The death of Queen Elizabeth II has drawn condolences from many African leaders, who have recalled her special relationship with the African continent.
As a princess she celebrated her 21st birthday in Cape Town in April 1947, where she made a celebrated speech in which she vowed to devote her life to the peoples of Britain and the Commonwealth. She was in Kenya in February 1952, staying in a treetop hotel, when she learned that her father, King George VI, had died and she had inherited the throne.
During her seven decades on the throne – the longest serving monarch in British history – she travelled extensively on the continent, visiting 21 countries. She visited South Africa one year after the end of the apartheid, in 1995, where she met with newly elected Nelson Mandela, and signalled the acceptance of the country’s return to the Commonwealth. Her last official trip to the continent was in 2007 when she travelled to Uganda for the Commonwealth Heads of Government meeting (CHOGM) in Kampala.
However, some voices have also expressed criticism, drawing attention to the British monarchy’s association with colonial oppression in Africa, as we examine below.
Tributes from heads of state
President Cyril Ramaphosa of South Africa has expressed his “profound and sincere condolences” to Britain’s new monarch, King Charles III, and said that Queen Elizabeth II was “an extraordinary and world-renowned public figure who lived a remarkable life”.
Nana Akufo-Addo, the president of Ghana, which she visited two times during her reign, directed that all official flags in the nation fly at half-mast for seven days starting from the 9th of September. Akufo-Addo recalled the Queen’s “calm, steadiness, and, above all, her great love and belief in the higher purpose of the Commonwealth of Nations, and in its capacity to be a force for good in our world”.
President Muhammadu Buhari of Nigeria paid tribute to her “towering global personality”. Elizabeth II continued to be recognised as Head of State for three years after Nigerian independence in 1960 and was officially titled the “Queen of Nigeria” during this period.
William Ruto, due to be sworn in as president of Kenya on 13 September, said that “the queen’s leadership of the Commonwealth for the past seven decades is admirable,” while the outgoing president Uhuru Kenyatta said the Queen “was a towering icon of selfless service to humanity”.
Hakainde Hichilema, the president of Zambia – a country which accounts for the second biggest British expat population in Africa – said he was “saddened to learn about the passing of Her Majesty,” and sent his “thoughts and prayers to the people of the UK during this difficult period.”

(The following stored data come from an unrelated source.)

(* ===== verification/Library.v ===== *)
(** * The asset library: who may see, share and edit what (cms/routers/assets.py)

    Visibility of assets, sharing with groups, the global flag, the creation and
    the editing of slideshows, deletion, tagging and the bulk endpoint, on the
    tables of [Lib].  The columns [is_global] and [uploaded_by_user_id] and the
    description are kept by asset id.  Fresh UUIDs are arguments; a failed
    request leaves the tables as they were. *)

From S2P Require Import Prelude Clock PyText Models Database Samples AssetReadiness Jobs Variants Slideshow Access Slides.
Open Scope Z_scope.

Record Shelf := mkShelf {
  sh_lib : Lib;
  sh_global : gset uuid;
  sh_uploader : gmap uuid uuid;
  sh_description : gmap uuid string;
  sh_tags : list uuid;
  sh_group_rows : list uuid
}.

Definition with_lib (lib : Lib) (sh : Shelf) : Shelf :=
  mkShelf lib (sh_global sh) (sh_uploader sh) (sh_description sh) (sh_tags sh) (sh_group_rows sh).
Definition with_global (g : gset uuid) (sh : Shelf) : Shelf :=
  mkShelf (sh_lib sh) g (sh_uploader sh) (sh_description sh) (sh_tags sh) (sh_group_rows sh).

Definition sh_assets (sh : Shelf) : list Asset := lb_assets (sh_lib sh).
Definition sh_media (sh : Shelf) : Media := lb_media (sh_lib sh).
Definition sh_slides (sh : Shelf) : list SlideshowSlide := m_slides (sh_media sh).
Definition sh_links (sh : Shelf) : list (uuid * uuid) := lb_group_assets (sh_lib sh).

(** [select(Asset).where(Asset.id == aid, Asset.deleted_at.is_(None))]. *)
Definition live_asset (aid : uuid) (sh : Shelf) : option Asset :=
  a ← find_asset aid (sh_lib sh); if bool_decide (a_deleted_at a = None) then Some a else None.
Definition groups_of (aid : uuid) (sh : Shelf) : gset uuid := list_to_set (fst <$> filter (λ ga, ga.2 = aid) (sh_links sh)).

Definition set_links (l : list (uuid * uuid)) (sh : Shelf) : Shelf :=
  let lib := sh_lib sh in
  with_lib (mkLib (lb_profiles lib) (lb_media lib) (lb_store lib) (lb_notes lib) (lb_schedules lib) (lb_devices lib)
              (lb_group_defaults lib) (lb_device_assets lib) l (lb_files lib)) sh.
Definition set_rows (assets : list Asset) (slides : list SlideshowSlide) (sh : Shelf) : Shelf :=
  let m := sh_media sh in
  with_lib (set_media (mkMedia assets (m_variants m) slides (m_asset_tags m) (m_composed m)) (sh_lib sh)) sh.
Definition set_asset_tags (l : list AssetTag) (sh : Shelf) : Shelf :=
  let m := sh_media sh in
  with_lib (set_media (mkMedia (m_assets m) (m_variants m) (m_slides m) l (m_composed m)) (sh_lib sh)) sh.

(** ** Visibility *)

(** The ids a user with the groups [gs] sees. *)
Definition visible_to (uid : uuid) (gs : gset uuid) (sh : Shelf) : gset uuid :=
  let global_ids := list_to_set (a_id <$> filter (λ a, a_id a ∈ sh_global sh) (sh_assets sh)) in
  let group_asset_ids := list_to_set (snd <$> filter (λ ga, ga.1 ∈ gs) (sh_links sh)) in
  let own_ids := list_to_set (a_id <$> filter (λ a, sh_uploader sh !! a_id a = Some uid ∧ a_id a ∉ snd <$> sh_links sh) (sh_assets sh)) in
  global_ids ∪ group_asset_ids ∪ own_ids.

Section request.
Context (uid : uuid) (user : User) (adb : AuthDb).

Definition _visible_asset_ids (sh : Shelf) : result exn (option (gset uuid)) :=
  gids ← get_user_group_ids uid user adb;
  Ok (match gids with None => None | Some gs => Some (visible_to uid gs sh) end).

Definition _verify_asset_access (aid : uuid) (sh : Shelf) : result exn unit :=
  visible ← _visible_asset_ids sh;
  match visible with
  | None => Ok tt
  | Some v => if bool_decide (aid ∈ v) then Ok tt else Err (HTTPException 403)
  end.

(** The group ids of a request body. *)
Fixpoint resolve_groups (gids : option (gset uuid)) (raw_ids : list string) : result exn (list uuid) :=
  match raw_ids with
  | [] => Ok []
  | raw :: rest =>
      match uuid_of_str raw with
      | None => Err (HTTPException 400)
      | Some g =>
          if match gids with None => false | Some gs => negb (bool_decide (g ∈ gs)) end then Err (HTTPException 403)
          else l ← resolve_groups gids rest; Ok (g :: l)
      end
  end.
End request.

President Paul Kagame of Rwanda said that “the modern Commonwealth was the Queen’s legacy,” and the presidents of Gabon and Togo, Ali Bongo Ondimba and Faure E Gnassingbé respectively, whose countries entered the Commonwealth last June, also mourned the Queen’s death.
Not only politicians but also institutional leaders paid tribute to the Queen. Akinwunmi Adesina, President of the African Development Bank Group (AfDB), placed a particular emphasis on Queen Elizabeth’s “calm, poise, dignity, wisdom, and calmness,” after expressing his condolences to “King Charles III, the Royal Family, the Prime Minister, and the UK”.
The President of Senegal and Chairman of the African Union, Macky Sall, paid tribute to “the memory of the illustrious late, great, Queen, with an exceptional career,” while Moussa Faki Mahamat, Chairperson of the African Union Commission, expressed his “condolences to the Royal Family and the people of the United Kingdom and the countries of the Commonwealth”.
Critical voices put the spotlight on colonial era
However, some voices across the continent put the focus on British colonial actions in Africa.
“The fairytale is that Queen Elizabeth went up to the treetop here in Kenya as a princess and came down a Queen, because it’s when she was here in Kenya that she learned her dad had died,” said CNN’s Larry Madowo, speaking from Nairobi.
“But after that the British colonial government cracked down brutally on the Mau Mau rebellion against British colonial administration. They herded more than a million people into concentration camps where they were tortured and dehumanised, and so across the African continent there have been people saying ‘I will not mourn for Queen Elizabeth because my ancestors suffered great atrocities under her people and she never fully acknowledged that.'”
Madowo gave as an example the reaction of the opposition Economic Freedom Fighters in South Africa, who put out a statement saying that the Queen had never acknowledged the crimes committed against native populations by the British:
“Elizabeth ascended to the throne in 1952, reigning for 70 years as a head of an institution built up, sustained, and living off a brutal legacy of dehumanization of millions of people across the world… It was the British royal family that also sanctioned the actions of Cecil John Rhodes, who plundered this country, Zimbabwe and Zambia… During her 70-year reign as Queen she never once acknowledged the atrocities that her family inflicted on native people that Britain invaded across the world.”